Intelligence agents typically seek the latest news about weapon technologies and missile defense systems – everything essential to national security. They are also developing files on rival government employees, possibly for recruitment as spies.
President Donald Trump’s national security adviser, Robert O’Brien, ended a trip abroad to hold meetings about the hack and would call a top-level interaction meeting later this week, the White House said in a statement.
O’Brien was scheduled to return Saturday and had to scrap plans to visit officials in Italy, Germany, Switzerland and Great Britain, said an official who was familiar with his travel schedule and had no authority to talk about it, and spoke on condition of anonymity.
Earlier, the White House said a coordinating team had been set up to respond, including the FBI, the Department of Homeland Security, and the Office of the Director of National Intelligence.
During a briefing to Congressional executives on Monday, DHS did not say how many agencies were hacked, a reflection of how little the Trump administration has shared with Congress on the matter.
Critics have long complained that the Trump administration has failed to tackle the cybersecurity snowball effects, including ransomware attacks that have hampered state and local governments, hospitals and even high schools.
“It has been a frustrating time for the past four years.

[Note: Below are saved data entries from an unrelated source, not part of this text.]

Lemma split_lines_complete (x cur : text) :
  ends_with_LF (cur ++ x) = true -> (x = [] -> cur = []) ->
  Forall (fun l => ends_with_LF l = true) (split_lines cur x).
Proof.
  revert cur. induction x as [|c x IH]; intros cur H Hx.
  - rewrite (Hx eq_refl). constructor.
  - cbn [split_lines]. destruct (c =? LF) eqn:Ec.
    + apply N.eqb_eq in Ec. subst c. constructor.
      * unfold ends_with_LF. rewrite last_last. reflexivity.
      * destruct x as [|d x]; [constructor|]. apply IH.
        -- unfold ends_with_LF in *. cbn [app].
           rewrite last_app_cons in H. exact H.
        -- discriminate.
    + apply IH.
      * rewrite <- app_assoc. exact H.
      * intros ->. unfold ends_with_LF in H. rewrite last_last in H.
        congruence.
Qed.

Lemma last_cons {A} (x d : A) (l : list A) :
  l <> [] -> last (x :: l) d = last l d.
Proof. destruct l; [congruence|reflexivity]. Qed.

Lemma translate_newlines_nonempty (t : text) :
  t <> [] -> translate_newlines t <> [].
Proof.
  destruct t as [|c t]; [congruence|]. intros _. cbn [translate_newlines].
  destruct (c =? CR); [destruct t as [|d t]; [|destruct (d =? LF)]|];
    discriminate.
Qed.

(** Text that ends with a line break reaches the program ending with a line
    feed. *)
Lemma translate_newlines_complete (t : text) :
  t <> [] -> complete_lines t = true ->
  ends_with_LF (translate_newlines t) = true.
Proof.
  unfold complete_lines, ends_with_LF.
  functional induction (translate_newlines t); intros Hne H.
  - congruence.
  - reflexivity.
  - destruct t'' as [|d t'']; [reflexivity|].
    rewrite last_cons by (apply translate_newlines_nonempty; discriminate).
    apply IHt0; [discriminate|]. exact H.
  - rewrite last_cons by (apply translate_newlines_nonempty; discriminate).
    apply IHt0; [discriminate|]. exact H.
  - destruct t' as [|d t'].
    + cbn in H |- *. unfold is_line_break in H. rewrite e0 in H.
      rewrite orb_false_r in H. exact H.
    + rewrite last_cons by (apply translate_newlines_nonempty; discriminate).
      apply IHt0; [discriminate|]. exact H.
Qed.

Lemma forallb_concat {A} (f : A -> bool) (ls : list (list A)) :
  Forall (fun l => forallb f l = true) ls -> forallb f (concat ls) = true.
Proof.
  induction 1 as [|l ls Hl _ IH]; [reflexivity|].
  cbn [concat]. rewrite forallb_app, Hl, IH. reflexivity.
Qed.

(** Reading back a batch of whole lines gives these lines. *)
Lemma readlines_batch (ts : list text) :
  Forall (fun t => no_line_break t = true) ts ->
  readlines (concat (map (fun t => t ++ [LF]) ts))
  = map (fun t => t ++ [LF]) ts.
Proof.
  intros H. unfold readlines. rewrite translate_newlines_id.
  - induction H as [|t ts Ht _ IH]; [reflexivity|].
    cbn [map concat]. rewrite <- app_assoc. cbn [app].
    rewrite split_lines_line by now apply no_line_break_no_LF.
    rewrite IH. reflexivity.
  - apply forallb_concat. apply Forall_map.
    eapply Forall_impl; [|exact H]. intros t Ht. cbn beta in *.
    rewrite forallb_app. apply andb_true_iff. split; [|reflexivity].
    now apply no_line_break_no_CR.
Qed.
(** ** Drawing and collision agree *)

(** X20.  What is drawn is what is hit: for a bird that is entirely on
    screen, the pipe collision test holds exactly when the box of the
    bird's image overlaps one of the two rectangles the renderer computes
    for the pipe, and a rectangle the box overlaps has a positive height,
    so it is one that is drawn. *)
Theorem hit_iff_drawn_boxes_overlap (birdY : Q) (pipe : Pipe) :
  0 <= birdY -> birdY + Birb.HEIGHT <= Viewport.CANVAS_HEIGHT ->
  checkBirdHitsPipe birdY pipe
  = boxesOverlap (birdImg birdY) (pipeTop pipe)
    || boxesOverlap (birdImg birdY) (pipeBottom pipe)
  /\ (boxesOverlap (birdImg birdY) (pipeTop pipe) = true ->
      0 < rectHeight (pipeTop pipe))
  /\ (boxesOverlap (birdImg birdY) (pipeBottom pipe) = true ->
      0 < rectHeight (pipeBottom pipe)).
Proof.
  intros Hlow Hhigh.
  unfold checkBirdHitsPipe, boxesOverlap, birdImg, pipeTop, pipeBottom.
  cbv zeta. cbn [rectX rectY rectWidth rectHeight].
  split; [|split].
  - assert (E1 : Qltb Constants.BIRD_X (x pipe + Constants.PIPE_WIDTH)
                 && Qltb (x pipe) (Constants.BIRD_X + Birb.WIDTH)
                 = Qltb (x pipe) (Constants.BIRD_X + Birb.WIDTH)
                   && Qltb Constants.BIRD_X (x pipe + Constants.PIPE_WIDTH))
      by apply andb_comm.
    rewrite E1.
    destruct (Qltb (x pipe) (Constants.BIRD_X + Birb.WIDTH)
              && Qltb Constants.BIRD_X (x pipe + Constants.PIPE_WIDTH));
      [|reflexivity].
    cbn [andb].
    assert (E2 : Qltb 0 (birdY + Birb.HEIGHT) = true)
      by (order_facts; unfold Birb.HEIGHT in *; lra).
    assert (E3 : Qltb birdY
                   ((gapY pipe + gapHeight pipe / 2) * Viewport.CANVAS_HEIGHT
                    + (1 - (gapY pipe + gapHeight pipe / 2))
                      * Viewport.CANVAS_HEIGHT) = true).
    { order_facts.
      unfold Viewport.CANVAS_HEIGHT, Birb.HEIGHT, Qdiv in *.
      change (/ 2) with (1 # 2). lra. }
    rewrite E2, E3, andb_true_r. cbn [andb].
    assert (E4 : Qltb birdY
                   (0 + (gapY pipe - gapHeight pipe / 2)
                        * Viewport.CANVAS_HEIGHT)
                 = Qltb birdY
                     ((gapY pipe - gapHeight pipe / 2)
                      * Viewport.CANVAS_HEIGHT)).
    { destruct (Qltb birdY ((gapY pipe - gapHeight pipe / 2)
                            * Viewport.CANVAS_HEIGHT)) eqn:E;
        order_facts; lra. }
    rewrite E4. reflexivity.
  - intros H. apply andb_true_iff in H as [H _].
    apply andb_true_iff in H as [_ H]. order_facts. lra.
  - intros H. apply andb_true_iff in H as [_ H]. order_facts.
    unfold Viewport.CANVAS_HEIGHT, Birb.HEIGHT in *. lra.
Qed.

Lemma hit_iff_drawn_boxes_overlap_witness :
  boxesOverlap (birdImg 250) (pipeTop highGapPipe)
  || boxesOverlap (birdImg 250) (pipeBottom highGapPipe) = true
  /\ 0 < rectHeight (pipeBottom highGapPipe).
Proof.
  destruct (hit_iff_drawn_boxes_overlap 250 highGapPipe)
    as (Heq & _ & Hbottom);
    [vm_compute; discriminate | vm_compute; discriminate |].
  split; [rewrite <- Heq; reflexivity | apply Hbottom; reflexivity].
Defined.

(** ** Completion in a session *)



(** The identities a tick marks are those of the pipes whose [passed]
    field it flips from false to true. *)
Lemma marksOfTick_are_the_flips (allPipesLength : Z) (s : State) :
  gameEnd s = false -> paused s = false ->
  marksOfTick s
  = map (fun pair => id (fst pair))
        (filter (fun pair => flipped (fst pair) (snd pair))
                (combine (Step.movedPipes s)
                         (pipes (tick allPipesLength s)))).
Proof.
  intros Hend Hpaused.
  rewrite (proj2 (tick_score allPipesLength s Hend Hpaused)).
  unfold marksOfTick. induction (Step.movedPipes s) as [|pipe l IH];
    [reflexivity|].
  cbn [map combine filter fst snd]. rewrite credit_flips_iff.
  destruct (justPassed pipe); cbn [map fst]; rewrite IH; reflexivity.
Qed.





(** The request that [resourceAwsMediaLiveInputCreate] builds, lines 365-383,
    as it stands when [conn.CreateInput] is called. *)
Definition resourceAwsMediaLiveInputCreate_input
  : op (@St World) CreateInputInput.t :=
  input_type ← d_Get "input_type";
  input_type ← lift (assert_string input_type);
  name ← d_Get "name";
  name ← lift (assert_string name);
  request_id ← on_world uuid_NewRandom;
  '(v, ok) ← d_GetOk "destinations";
  destinations ←
    (if (ok : bool) then
       l ← lift (assert_list v);
       if (0 <? length l)%nat then
         l ← lift (assert_list v);
         lift (expandInputDestinations l)
       else mret []
     else mret []);
  '(raw, ok) ← d_GetOk "input_security_groups";
  inputSecurityGroups ←
    (if (ok : bool) then lift (convertInputSecurityGroups raw) else mret []);
  tags ← d_Get "tags";
  v ← lift (assert_map tags);
  tags ← (if (0 <? size v)%nat then lift (MedialiveTags v) else mret ∅);
  mret {| CreateInputInput.Destinations := destinations;
          CreateInputInput.InputSecurityGroups := inputSecurityGroups;
          CreateInputInput.Name := aws.String name;
          CreateInputInput.RequestId := aws.String request_id;
          CreateInputInput.RoleArn := None;
          CreateInputInput.Tags := tags;
          CreateInputInput.Type_ := aws.String input_type |}.

(** The [createStateConf] of [resourceAwsMediaLiveInputCreate],
    lines 392-409. [inputId] is [d.Id()] and [timeout] is
    [d.Timeout(schema.TimeoutCreate)]; the resource data does not change
    while the waiter runs. *)
Definition resourceAwsMediaLiveInputCreate_createStateConf
  (inputId : string) (timeout : Z) : resource.StateChangeConf World :=
  {| resource.Pending := ["CREATING"];
     resource.Target := ["DETACHED"; "ATTACHED"];
     resource.Refresh :=
       (fun w =>
          let '((resp, err), w) :=
            client.DescribeInput conn
              {| DescribeInputInput.InputId := aws.String inputId |} w in
          match err with
          | Some e => Ret (resource.mkRefreshResult true "" (Some e), w)
          | None =>
              resp ← deref resp;
              Ret (resource.mkRefreshResult true
                     (aws.StringValue (DescribeInputOutput.State resp)) None,
                   w)
          end);
     resource.Timeout := timeout;
     resource.Delay := 10 * time.Second;
     resource.MinTimeout := 5 * time.Second;
     resource.NotFoundChecks := 0;
     resource.ContinuousTargetOccurence := 5 |}.

(** [resourceAwsMediaLiveInputCreate], lines 362-417. *)
Definition resourceAwsMediaLiveInputCreate : op (@St World) (option error) :=
  input ← resourceAwsMediaLiveInputCreate_input;
  '(resp, err) ← api (client.CreateInput conn input);
  match err with
  | Some e =>
      mret (Some (Errorf ("Error creating MediaLive Input: " ++ error_text e)))
  | None =>
      resp ← lift (deref resp);
      created ← lift (deref (CreateInputOutput.Input resp));
      d_SetId (aws.StringValue (Input.Id created));;
      id ← d_Id;
      timeout ← d_Timeout;
      err ← on_world
              (WaitForState
                 (resourceAwsMediaLiveInputCreate_createStateConf id timeout));
      match err with
      | Some e =>
          id ← d_Id;
          mret (Some (Errorf ("Error waiting MediaLive Input (" ++ id
                                ++ ") to be created: " ++ error_text e)))
      | None => resourceAwsMediaLiveInputRead
      end
  end.
(** * Spectral cube reprojection notebook: a shallow embedding

    The repository is one notebook, [SpectralCubeReprojectExample.ipynb].
    Its code cells are a straight-line sequence of calls into external
    libraries (astropy, spectral-cube, radio-beam, numpy).  The embedding
    follows the cells in order:

    - numbers are Python floats, modelled as real numbers extended with
      [NaN], and as IEEE doubles ([Double]) where overflow and underflow
      decide the outcome; velocities are values in km/s;
    - the external cube libraries are an interface ([SpectralCubeAPI]),
      with one instance per backend (in memory and dask);
    - the process state ([World]) holds the download cache, the log of
      network accesses and the heap of mutable FITS header objects;
    - Python exceptions are an error result. *)

From Stdlib Require Import Reals Lra Lia.
From Stdlib Require Floats.
From stdpp Require Import base option list gmap strings.

Local Open Scope R_scope.

(** ** Python floats and exceptions *)

(** A float is a real number or [NaN].  Python's floats are IEEE
    doubles: the embedding on real numbers follows the code up to
    rounding, and as long as no operation overflows or underflows;
    infinities are not modelled.  [Double], below, has the kernel width
    on doubles. *)
Inductive pyfloat : Type :=
  | Finite (r : R)
  | NaN.

Definition is_real (x : pyfloat) : Prop :=
  match x with Finite _ => True | NaN => False end.

(** [x ** 0.5] on a float: the square root, [NaN] for a negative base. *)
Definition pow_half (x : R) : pyfloat :=
  if Rle_dec 0 x then Finite (sqrt x) else NaN.

(** [x / d] for a float [x] and a nonzero constant [d]; [NaN] propagates. *)
Definition float_div (x : pyfloat) (d : R) : pyfloat :=
  match x with Finite r => Finite (r / d) | NaN => NaN end.

Inductive exn : Type := IndexError | ValueError | KeyError.

Inductive result (A : Type) : Type :=
  | Ok (a : A)
  | Raise (e : exn).
Arguments Ok {A} a.
Arguments Raise {A} e.

(** ** numpy on one-dimensional arrays *)

(** [np.diff(a)]: the differences of consecutive entries. *)
Fixpoint np_diff (a : list R) : list R :=
  match a with
  | x :: (y :: _) as t => (y - x) :: np_diff t
  | _ => []
  end.

(** [a[0]]: raises [IndexError] on an empty array. *)
Definition getitem0 (a : list R) : result R :=
  match a with
  | x :: _ => Ok x
  | [] => Raise IndexError
  end.

(** [a.min()] and [a.max()]: raise [ValueError] on an empty array. *)
Definition np_min (a : list R) : result R :=
  match a with
  | x :: t => Ok (fold_left Rmin t x)
  | [] => Raise ValueError
  end.

Definition np_max (a : list R) : result R :=
  match a with
  | x :: t => Ok (fold_left Rmax t x)
  | [] => Raise ValueError
  end.

(** ** Step 4, numeric parameters (cells 25, 31, 32) *)

(** [np.diff(cube.spectral_axis)[0]], for a spectral axis in km/s. *)
Definition velocity_res (spectral_axis : list R) : result R :=
  getitem0 (np_diff spectral_axis).

(** [fwhm_gaussian = (velocity_res_1**2 - velocity_res_2**2) ** 0.5] *)
Definition fwhm_gaussian (velocity_res_1 velocity_res_2 : R) : pyfloat :=
  pow_half (velocity_res_1 ^ 2 - velocity_res_2 ^ 2).

(** [fwhm_to_sigma = np.sqrt(8 * np.log(2))] *)
Definition fwhm_to_sigma : R := sqrt (8 * ln 2).

(** The [stddev] argument of [Gaussian1DKernel]:
    [fwhm_gaussian.to(u.km / u.s).value / fwhm_to_sigma].  The quantity
    is already in km/s, so [.to(u.km / u.s).value] is its number. *)
Definition kernel_stddev (fwhm : pyfloat) : pyfloat :=
  float_div fwhm fwhm_to_sigma.

(** Widths of Gaussians add in quadrature under convolution: the width
    of the convolution of Gaussians of widths [a] and [b]. *)
Definition convolved_width (a b : R) : R := sqrt (a ^ 2 + b ^ 2).

(** ** Units, headers, kernels *)

(** [u.GHz] and [u.km / u.s]. *)
Inductive unit_ : Type := GHz | km_per_s.

(** [139.483699 * u.GHz]: a number with a unit. *)
Record Quantity : Type := mkQuantity { value : R; q_unit : unit_ }.
(** X2. A load touches at most the entry of the record's own
    identifier: every other entry of the table is as before. *)
Theorem load_inception_event_frame event_data kv aid key key' :
  getitem event_data "i" = Ok aid →
  hash_key aid = Ok key →
  key' ≠ key →
  load_inception_event keri event_data kv !! key' = kv !! key'.
Proof.
  intros Hi Hh Hne. unfold load_inception_event. rewrite Hi; simpl.
  destruct (getitem event_data "k") as [k |]; simpl; [| done].
  destruct (getitem0 k) as [q |]; simpl; [| done].
  destruct (Verfer keri q); simpl; [| done].
  rewrite Hh; simpl. by rewrite lookup_insert_ne.
Qed.

(** X3. Neither a load of the directory nor a refresh removes an
    identifier from the table: entries of identifiers that are no longer
    in the directory stay. *)
Theorem seed_and_refresh_keep_identifiers fs st key :
  is_Some (kevers st !! key) →
  is_Some (seed_verifier_database keri fs (kevers st) !! key)
  ∧ is_Some (kevers (refresh_verifier_state keri fs st).2 !! key).
Proof.
  intros Hk.
  assert (is_Some (seed_verifier_database keri fs (kevers st) !! key)) as Hseed.
  { rewrite seed_verifier_database_put_all, lookup_put_all.
    destruct (written key (seed_entries keri fs)); [by eexists | done]. }
  split; [done |]. unfold refresh_verifier_state.
  destruct (read_json fs gleif_incept_path) as [[event_data |] |]; simpl;
    [| done ..].
  by destruct (get event_data "i").
Qed.

(** X4. Without a [habitats.json] that can be read, the load looks at
    the two fixed inception files only: two directories that agree on
    these three names give the same table. *)
Theorem seed_without_habitats fs fs' kv :
  fs !! habitats_path = None ∨ (∃ msg, fs !! habitats_path = Some (Unreadable msg)) →
  fs' !! habitats_path = fs !! habitats_path →
  fs' !! gleif_incept_path = fs !! gleif_incept_path →
  fs' !! qvi_incept_path = fs !! qvi_incept_path →
  seed_verifier_database keri fs' kv = seed_verifier_database keri fs kv.
Proof.
  intros Hh Hh' Hg Hq.
  assert (le_icp_path fs = None) as Hle.
  { unfold le_icp_path, read_json. by destruct Hh as [-> | [msg ->]]. }
  assert (le_icp_path fs' = None) as Hle'.
  { unfold le_icp_path, read_json. rewrite Hh'. by destruct Hh as [-> | [msg ->]]. }
  unfold seed_verifier_database, read_json. by rewrite Hle, Hle', Hg, Hq.
Qed.

(** X6. A refresh takes the trust root from the directory: when
    [gleif-incept.json] names a non-empty identifier, that identifier is
    the trust root afterwards, whatever was configured before. *)
Theorem refresh_takes_root_from_directory fs st event_data g :
  fs !! gleif_incept_path = Some (Content event_data) →
  get event_data "i" = Ok (JStr g) →
  g ≠ "" →
  GLEIF_ROOT_AID (refresh_verifier_state keri fs st).2 = JStr g.
Proof.
  intros Hf Hi Hne. unfold refresh_verifier_state, read_json.
  rewrite Hf, Hi. simpl. apply String.eqb_neq in Hne as ->. simpl.
  destruct (GLEIF_ROOT_AID st) as [| | | r | |] eqn:Hr; simpl; try done.
  destruct (String.eqb g r) eqn:He; simpl; [| done].
  by apply String.eqb_eq in He as ->.
Qed.
(** C2, as amended. Under the counter invariant of C4, a node passes the
    devices filter if and only if, for every requested device, it has a
    local device of that name whose [sharedCount] is 0 or whose
    [allocatedCount] is strictly less than its [sharedCount]: a device
    with [sharedCount = 0] always satisfies the filter for its name. *)
Theorem devices_filter_free_share
    (availableNodes : list nodeHandler)
    (desiredDevices : list aostypes.ServiceDevice)
    (Hok : ∀ node, node ∈ availableNodes →
                   Forall device_ok (availableDevices node)) :
  ∀ node,
    node ∈ (getNodesByDevices availableNodes desiredDevices).1 ↔
    node ∈ availableNodes
    ∧ ∀ desired, desired ∈ desiredDevices →
        ∃ d, d ∈ availableDevices node ∧ name d = aostypes.Name desired
             ∧ (sharedCount d = 0%Z
                ∨ (allocatedCount d < sharedCount d)%Z).
Proof.
  intros node. rewrite getNodesByDevices_filter.
  rewrite list_elem_of_In, filter_In, <- list_elem_of_In.
  rewrite nodeHasDesiredDevices_iff. split.
  - intros [Hin H]. split; [done |]. intros desired Hd.
    destruct (H desired Hd) as (d & Hdin & Hn & Hc).
    exists d. repeat split; auto.
    destruct Hc as [| Hne]; [by left | right].
    pose proof (Hok node Hin) as Hall.
    rewrite Forall_forall in Hall. specialize (Hall d Hdin).
    unfold device_ok in Hall. lia.
  - intros [Hin H]. split; [done |]. intros desired Hd.
    destruct (H desired Hd) as (d & Hdin & Hn & Hc).
    exists d. repeat split; auto. destruct Hc; [by left | right; lia].
Qed.

Lemma devices_filter_free_share_witness :
  node_with_gpu 2 1 ∈ (getNodesByDevices [node_with_gpu 2 1] gpu_request).1.
Proof.
  apply (devices_filter_free_share [node_with_gpu 2 1] gpu_request).
  - intros node Hin. apply list_elem_of_singleton in Hin as ->.
    repeat constructor; simpl; lia.
  - split; [by apply list_elem_of_singleton |].
    intros desired Hin. apply list_elem_of_singleton in Hin as ->.
    eexists. split; [by apply list_elem_of_singleton |].
    split; [reflexivity | right; simpl; lia].
Defined.

(** C2 as the spec states it fails: a node whose only "gpu" device has
    [sharedCount = 0] passes the filter for a request of "gpu", although
    it has no device of that name with [sharedCount > 0]. *)
Lemma devices_filter_unshared_passes :
  let node := node_with_gpu 0 0 in
  nodeHasDesiredDevices node gpu_request = true
  ∧ node ∈ (getNodesByDevices [node] gpu_request).1
  ∧ ¬ (∀ desired, desired ∈ gpu_request →
         ∃ d, d ∈ availableDevices node ∧ name d = aostypes.Name desired
              ∧ (0 < sharedCount d)%Z
              ∧ (allocatedCount d < sharedCount d)%Z).
Proof.
  intros node. split; [reflexivity |]. split.
  - rewrite getNodesByDevices_filter. simpl. by apply list_elem_of_singleton.
  - intros H. destruct (H _ (list_elem_of_here _ _)) as (d & Hd & _ & Hs & _).
    apply list_elem_of_singleton in Hd as ->. simpl in Hs. lia.
Qed.
(** The store a program leaves, run with fuel [100]; for the concrete
    scenarios of the witnesses. *)
Definition run_prog (p : prog) (s : store) : store := default s (exec 100 p s).

(** Whether that run finishes within the fuel. *)
Definition runs (p : prog) (s : store) : bool :=
  match exec 100 p s with Some _ => true | None => false end.

(** ** Computations that return

    [returns m s a s1]: run from [s], the computation [m] passes [a] to
    its continuation in store [s1], whatever the continuation is.  This
    is the big-step meaning of a library function, composed with
    [returns_bind]. *)

Definition returns {A} (m : M A) (s : store) (a : A) (s1 : store) : Prop :=
  forall k s', big (m k) s s' <-> big (k a) s1 s'.

Lemma returns_ret {A} (a : A) s : returns (cret a) s a s.
Proof. done. Qed.

Lemma returns_bind {A B} (m : M A) (f : A -> M B) s a s1 b s2 :
  returns m s a s1 -> returns (f a) s1 b s2 -> returns (cbind m f) s b s2.
Proof. intros H1 H2 k s'. unfold cbind. rewrite (H1 (fun a => f a k) s'). apply H2. Qed.

Lemma returns_alloc v s : returns (alloc v) s (next s) (alloc_cell v s).
Proof. intros k s'. apply big_alloc_iff. Qed.

Lemma returns_read c s : returns (read c) s (cur s c) s.
Proof. intros k s'. apply big_read_iff. Qed.

Lemma returns_assign c v s : returns (assign c v) s tt (assign_cell c v s).
Proof. intros k s'. apply big_assign_iff. Qed.

Lemma returns_subscribe_raw c l s : returns (subscribe_raw c l) s (next s) (add_entry c l s).
Proof. intros k s'. apply big_subscribe_iff. Qed.

Lemma returns_new_id s : returns new_id s (next s) (bump s).
Proof. intros k s'. apply big_newid_iff. Qed.

Lemma returns_emit o s : returns (emit o) s tt (emit_obs o s).
Proof. intros k s'. apply big_emit_iff. Qed.

Lemma returns_now s : returns now s (clock s) s.
Proof. intros k s'. apply big_now_iff. Qed.

Lemma returns_unsubscribe_raw c h s : returns (unsubscribe_raw c h) s tt (del_entry c h s).
Proof. intros k s'. apply big_unsubscribe_iff. Qed.

Lemma returns_set_timer ms every cb s :
  returns (set_timer ms every cb) s (next s) (add_timer ms every cb s).
Proof. intros k s'. split; [intros H; by invc H | intros H; by constructor]. Qed.

Lemma returns_clear_timer t s : returns (clear_timer_m t) s tt (clear_timer t s).
Proof. intros k s'. split; [intros H; by invc H | intros H; by constructor]. Qed.

Lemma returns_invoke fn arg ok err s :
  returns (invoke fn arg ok err) s tt
    (add_pending fn arg (fun v => ok v (fun _ => Done)) (fun e => err e (fun _ => Done)) s).
Proof. intros k s'. split; [intros H; by invc H | intros H; by constructor]. Qed.

Lemma returns_storage_get key s : returns (storage_get key) s (storage s !! key) s.
Proof. intros k s'. split; [intros H; by invc H | intros H; by constructor]. Qed.

Lemma returns_storage_set key v s : returns (storage_set_m key v) s tt (storage_set key v s).
Proof. intros k s'. split; [intros H; by invc H | intros H; by constructor]. Qed.

Lemma returns_storage_del key s : returns (storage_del_m key) s tt (storage_del key s).
Proof. intros k s'. split; [intros H; by invc H | intros H; by constructor]. Qed.

(** A computation that returns runs to completion inside [body]. *)
Lemma returns_body (m : M unit) s s1 : returns m s tt s1 -> big (body m) s s1.
Proof. intros H. unfold body. apply H. constructor. Qed.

I mean, nothing serious has happened in the cybersecurity field at all, ”said Brandon Valeriano, a Marine Corps University scientist and advisor to the Cyber Solarium Commission, created by Congress to help protect the country’s cyber defenses. strengthen. “It’s hard to find anything that we’ve moved on with.”
Trump eliminated two major government positions: the White House cybersecurity coordinator and the State Department’s head of cybersecurity policy.
Valeriano said one of the few bright spots was the work of Chris Krebs, the head of the Cybersecurity and Infrastructure Security Agency, who fired Trump for defending the integrity of the election in the face of Trump’s false claims of widespread fraud.
Hackers infiltrated government agencies by piggybacking malicious code on commercial network management software from SolarWinds, a Texas company, as of March.
The campaign was discovered by cybersecurity firm FireEye when it discovered it had been hacked – it announced the breach on December 8 – and alerted the FBI and other federal agencies. FireEye Director Charles Carmakal said it was aware of “dozens of incredibly valuable targets” infiltrated by the hackers and “helped a number of organizations respond to their break-ins.” He did not want to name any and said he expected many more to learn in the coming days that they too were in danger.
Carmakal said the hackers would only have triggered remote access back doors on targets that are sure to have valuable data. It is manual, demanding work and moving networks around risk detection.
The SolarWinds campaign highlights the lack of mandatory minimum security rules for commercial software used on federal computer networks. Zoom video conferencing software is another example. It was approved for use on federal computer networks last year, but security experts discovered several vulnerabilities that could be exploited by hackers – after federal workers sent home by the pandemic started using it.
Representative Jim Langevin, a member of the Rhode Island Democrat and Cyberspace Solarium Commission, said the breach reminded him of the 2015 Chinese hack of the U.S. Office of Personnel Management, which took the data of 22 million federal employees and job applicants to the government. were stolen.
It highlights the need, he said, for a national cyber director in the White House, a position that is subject to confirmation by the Senate. Congress approved such a position in a recently passed bill.
“In all different departments and agencies, cybersecurity will never be their primary mission,” said Langevin.
Trump has threatened to veto objections to unrelated provisions.
—-
Associated Press writers Ben Fox, Deb Riechmann and Lolita Baldor in Washington and Matt O’Brien in Providence, Rhode Island contributed to this report.